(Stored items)
______

(* ===== verification/Lifecycle.v ===== *)
(** The lifecycle of a session (src/rsbinder/src/rpc/lifecycle.rs): state and
    connection count in one atomic [u64], the tag in the top byte, changed by
    compare-and-exchange loops under any interleaving.

    A pass of a loop is one step. The state keeps the word, the attached
    connections, the values that threads inside [try_bump_live] and
    [drop_connection] have loaded, how often [drop_connection] reported the last
    connection ([edges], after which the caller fires the obituaries), and the
    callers that have yet to call [mark_dead]. *)

From Stdlib Require Import ZArith Lia.
From stdpp Require Import base list.
From S2P Require Import Prelude.

Definition STATE_SHIFT : Z := 56.
Definition COUNT_MASK : Z := Z.shiftl 1 STATE_SHIFT - 1.
Definition STATE_LIVE_TAG : Z := 0.
Definition STATE_DYING_TAG : Z := 1.
Definition STATE_DEAD_TAG : Z := 2.

Definition encode_live (n : Z) : Z := n.
Definition encode_dying : Z := Z.shiftl STATE_DYING_TAG STATE_SHIFT.
Definition encode_dead : Z := Z.shiftl STATE_DEAD_TAG STATE_SHIFT.

Definition is_live (v : Z) : bool := Z.shiftr v STATE_SHIFT =? STATE_LIVE_TAG.
Definition is_torn_down (v : Z) : bool := negb (is_live v).
Definition live_count (v : Z) : Z := if is_live v then Z.land v COUNT_MASK else 0.

(** One pass of a loop by a thread that loaded [v]: it returns, or it goes on
    with the value it found. *)
Inductive Pass : Type :=
| Returns (result : bool) (word : Z)
| Retry.

(** [compare_exchange_weak(v, new)]. *)
Definition exchange (spurious : bool) (word v new : Z) (result : bool) : Pass :=
  if (word =? v) && negb spurious then Returns result new else Retry.

Definition try_bump_live (spurious : bool) (word v : Z) : Pass :=
  if is_torn_down v then Returns false word
  else exchange spurious word v (wrap_u 64 (v + 1)) true.

Definition drop_connection (spurious : bool) (word v : Z) : Pass :=
  if is_torn_down v then Returns false word
  else
    let count := Z.land v COUNT_MASK in
    if count =? 1 then exchange spurious word v encode_dying true
    else exchange spurious word v (wrap_u 64 (v - 1)) false.

Definition mark_dead (word : Z) : Z := if word =? encode_dying then encode_dead else word.

Record Life : Type := mkLife {
  word : Z;
  attached : Z;
  bumping : list Z;
  dropping : list Z;
  edges : Z;
  marking : Z
}.

Definition life_new : Life := mkLife (encode_live 1) 1 [] [] 0 0.

Definition bump_pass (spurious : bool) (v : Z) (rest : list Z) (l : Life) : Life :=
  match try_bump_live spurious (word l) v with
  | Returns ok w => mkLife w (if ok then attached l + 1 else attached l) rest (dropping l) (edges l) (marking l)
  | Retry => mkLife (word l) (attached l) (word l :: rest) (dropping l) (edges l) (marking l)
  end.

Definition drop_pass (spurious : bool) (v : Z) (rest : list Z) (l : Life) : Life :=
  match drop_connection spurious (word l) v with
  | Returns last w =>
      mkLife w (attached l) (bumping l) rest (if last then edges l + 1 else edges l)
             (if last then marking l + 1 else marking l)
  | Retry => mkLife (word l) (attached l) (bumping l) (word l :: rest) (edges l) (marking l)
  end.

(** Connections of the session: attached, or about to be dropped. *)
Definition connections (l : Life) : Z := attached l + zlen (dropping l).

(** An attached connection is dropped once; there are fewer than 2^56 - 1. *)
Inductive life_step (l : Life) : Life -> Prop :=
| ls_bump : life_step l (mkLife (word l) (attached l) (word l :: bumping l) (dropping l) (edges l) (marking l))
| ls_bump_pass spurious pre v post :
    bumping l = pre ++ v :: post -> connections l < COUNT_MASK ->
    life_step l (bump_pass spurious v (pre ++ post) l)
| ls_drop : 0 < attached l ->
    life_step l (mkLife (word l) (attached l - 1) (bumping l) (word l :: dropping l) (edges l) (marking l))
| ls_drop_pass spurious pre v post :
    dropping l = pre ++ v :: post -> life_step l (drop_pass spurious v (pre ++ post) l)
| ls_mark : 0 < marking l ->
    life_step l (mkLife (mark_dead (word l)) (attached l) (bumping l) (dropping l) (edges l) (marking l - 1)).

Inductive life_reachable : Life -> Prop :=
| lr_new : life_reachable life_new
| lr_step l l' : life_reachable l -> life_step l l' -> life_reachable l'.

(** * The invariant *)

Definition live_word (v : Z) : Prop := 1 <= v <= COUNT_MASK.

Lemma count_mask : COUNT_MASK = 72057594037927935.
Proof. reflexivity. Qed.

Lemma is_live_word v : live_word v -> is_live v = true.
Proof.
  intros Hv. unfold live_word in Hv. rewrite count_mask in Hv. unfold is_live, STATE_SHIFT.
  rewrite Z.shiftr_div_pow2 by done. rewrite Z.div_small by lia. done.
Qed.

Lemma live_word_count v : live_word v -> Z.land v COUNT_MASK = v.
Proof.
  intros Hv. unfold live_word in Hv. rewrite count_mask in Hv.
  change COUNT_MASK with (Z.ones 56). rewrite Z.land_ones, Z.mod_small by lia. done.
Qed.

Inductive life_phase (l : Life) : Prop :=
| Live : word l = connections l -> live_word (word l) -> Forall live_word (dropping l) ->
    edges l = 0 -> marking l = 0 -> life_phase l
| Dying : word l = encode_dying -> attached l = 0 -> dropping l = [] -> edges l = 1 -> marking l = 1 ->
    life_phase l
| Dead : word l = encode_dead -> attached l = 0 -> dropping l = [] -> edges l = 1 -> marking l = 0 ->
    life_phase l.

Definition life_inv (l : Life) : Prop := life_phase l /\ 0 <= attached l.

Lemma bump_pass_inv spurious v rest l :
  life_inv l -> connections l < COUNT_MASK -> life_inv (bump_pass spurious v rest l).
Proof.
  intros [Hp Ha] Hb. unfold bump_pass, try_bump_live, exchange.
  destruct (is_torn_down v) eqn:Ev.
  { split; [| done]. destruct Hp; [by apply Live | by apply Dying | by apply Dead]. }
  destruct (Z.eqb_spec (word l) v) as [E |]; destruct spurious; cbn [andb negb];
    try (split; [| done]; destruct Hp; [by apply Live | by apply Dying | by apply Dead]).
  subst v. destruct Hp as [E1 Hw Hd He Hm | E1 | E1];
    [| rewrite E1 in Ev; discriminate | rewrite E1 in Ev; discriminate].
  unfold connections, live_word in *. rewrite count_mask in *. split; [| cbn; lia].
  apply Live; cbn; unfold connections; cbn; try done; unfold live_word; rewrite ?count_mask;
    rewrite wrap_u_small by (unfold in_u; simpl; lia); lia.
Qed.

Lemma drop_pass_inv spurious pre v post l :
  life_inv l -> dropping l = pre ++ v :: post -> life_inv (drop_pass spurious v (pre ++ post) l).
Proof.
  intros [Hp Ha] Ed. destruct Hp as [E1 Hw Hd He Hm | E1 _ E2 | E1 _ E2];
    [| rewrite E2 in Ed; by destruct pre | rewrite E2 in Ed; by destruct pre].
  assert (Hv : live_word v).
  { rewrite Ed in Hd. apply Forall_app in Hd as [_ Hd]. by apply Forall_cons in Hd as [? _]. }
  assert (Hr : Forall live_word (pre ++ post)).
  { rewrite Ed in Hd. apply Forall_app in Hd as [H1 Hd]. apply Forall_cons in Hd as [_ H2]. by apply Forall_app. }
  assert (Hlen : zlen (dropping l) = 1 + zlen (pre ++ post)).
  { rewrite Ed. rewrite !zlen_app, zlen_cons. lia. }
  assert (Hretry : life_inv (mkLife (word l) (attached l) (bumping l) (word l :: pre ++ post)
                                    (edges l) (marking l))).
  { split; [| done]. apply Live; cbn; try done; [| by constructor].
    unfold connections in *. cbn. rewrite zlen_cons. lia. }
  unfold drop_pass, drop_connection, exchange, is_torn_down. rewrite (is_live_word v Hv), live_word_count by done.
  cbn [negb]. pose proof (zlen_nonneg (pre ++ post)) as Hn. unfold connections in *.
  destruct (Z.eqb_spec v 1) as [Ev | Ev]; destruct (Z.eqb_spec (word l) v) as [E |];
    destruct spurious; cbn [andb negb]; try exact Hretry.
  - assert (Hnil : pre ++ post = []) by (apply zlen_zero_nil; lia). rewrite Hnil in *.
    split; [apply Dying; cbn; try done; lia | done].
  - unfold live_word in Hw. rewrite count_mask in Hw.
    assert (Ew : wrap_u 64 (v - 1) = v - 1) by (apply wrap_u_small; unfold in_u; simpl; lia).
    split; [| done]. apply Live; cbn; try done; unfold connections, live_word; cbn; rewrite ?Ew, ?count_mask; lia.
Qed.

Lemma life_step_inv l l' : life_inv l -> life_step l l' -> life_inv l'.
Proof.
  intros Hl [| spurious pre v post E Hb | Ha | spurious pre v post E | Hm].
  - destruct Hl as [Hp Ha]. split; [| done].
    destruct Hp; [by apply Live | by apply Dying | by apply Dead].
  - by apply bump_pass_inv.
  - destruct Hl as [Hp _]. destruct Hp as [E1 Hw Hd He Hm | E1 | E1]; [| lia | lia].
    split; [| cbn; lia]. apply Live; cbn; try done; [| by constructor].
    unfold connections in *. cbn. rewrite zlen_cons. lia.
  - by apply drop_pass_inv.
  - destruct Hl as [Hp Ha]. destruct Hp as [| E1 E2 E3 E4 E5 |]; [lia | | lia].
    split; [| done]. apply Dead; cbn; [by rewrite E1 | done | done | done | lia].
Qed.

Lemma life_reachable_inv l : life_reachable l -> life_inv l.
Proof.
  induction 1 as [| l l' _ IH Hs]; [| by eapply life_step_inv].
  split; [| done]. by apply Live.
Qed.

(** * Properties *)

(** A session dies once and stays dead. However the threads interleave, the
    live count is the number of connections; exactly one [drop_connection] reports
    the last one, so the obituaries fire once; from that moment on the session
    is torn down, no connection is left, and no later attach succeeds. *)
Theorem session_dies_once l :
  life_reachable l ->
  live_count (word l) = connections l /\ 0 <= edges l <= 1 /\
  (is_torn_down (word l) = true <-> edges l = 1) /\
  (is_torn_down (word l) = true -> connections l = 0 /\
     forall l', life_step l l' -> is_torn_down (word l') = true /\ attached l' = 0 /\ edges l' = 1).
Proof.
  intros Hr%life_reachable_inv. pose proof (fun l' => life_step_inv l l' Hr) as Hs.
  destruct Hr as [Hp Ha]. destruct Hp as [E1 Hw Hd He Hm | E1 E2 E3 E4 E5 | E1 E2 E3 E4 E5].
  { unfold is_torn_down, live_count. rewrite (is_live_word _ Hw), live_word_count by done.
    split_and!; [done | lia | lia | split; [done | lia] | done]. }
  all: unfold connections; rewrite E1, E2, E3, E4; split_and!; try done; intros _; split; [done |];
    intros l' Hst; destruct (Hs l' Hst) as [Hp' _];
    assert (He : edges l' <> 0).
  2, 4: destruct Hp' as [_ _ _ He' _ | F1 F2 F3 F4 F5 | F1 F2 F3 F4 F5]; [done | |]; by rewrite F1.
  all: destruct Hst as [| | ? | ? pre v post E | ?]; cbn; unfold bump_pass, try_bump_live, exchange;
    repeat case_match; cbn; try lia; rewrite E3 in E; by destruct pre.
Qed.

(** The founding connection goes away. *)
Lemma session_dies_once_witness :
  let l := drop_pass false 1 [] (mkLife 1 0 [] [1] 0 0) in
  is_torn_down (word l) = true /\ edges l = 1.
Proof.
  intros l. split; [reflexivity |].
  apply (proj1 (proj2 (proj2 (session_dies_once l ltac:(
    eapply lr_step; [| apply (ls_drop_pass _ false [] 1 []); reflexivity];
    eapply lr_step; [apply lr_new |]; apply ls_drop; reflexivity))))). reflexivity.
Defined.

______

● YOUR INSTRUCTIONS: Given the data above, transcribe exactly the lines from the one containing "split; [| cbn; lia]. apply" down to the one containing "(** * Properties *)", and no others.

● RESULT OF THIS EXERCISE:
    split; [| cbn; lia]. apply Live; cbn; try done; [| by constructor].
    unfold connections in *. cbn. rewrite zlen_cons. lia.
  - by apply drop_pass_inv.
  - destruct Hl as [Hp Ha]. destruct Hp as [| E1 E2 E3 E4 E5 |]; [lia | | lia].
    split; [| done]. apply Dead; cbn; [by rewrite E1 | done | done | done | lia].
Qed.

Lemma life_reachable_inv l : life_reachable l -> life_inv l.
Proof.
  induction 1 as [| l l' _ IH Hs]; [| by eapply life_step_inv].
  split; [| done]. by apply Live.
Qed.

(** * Properties *)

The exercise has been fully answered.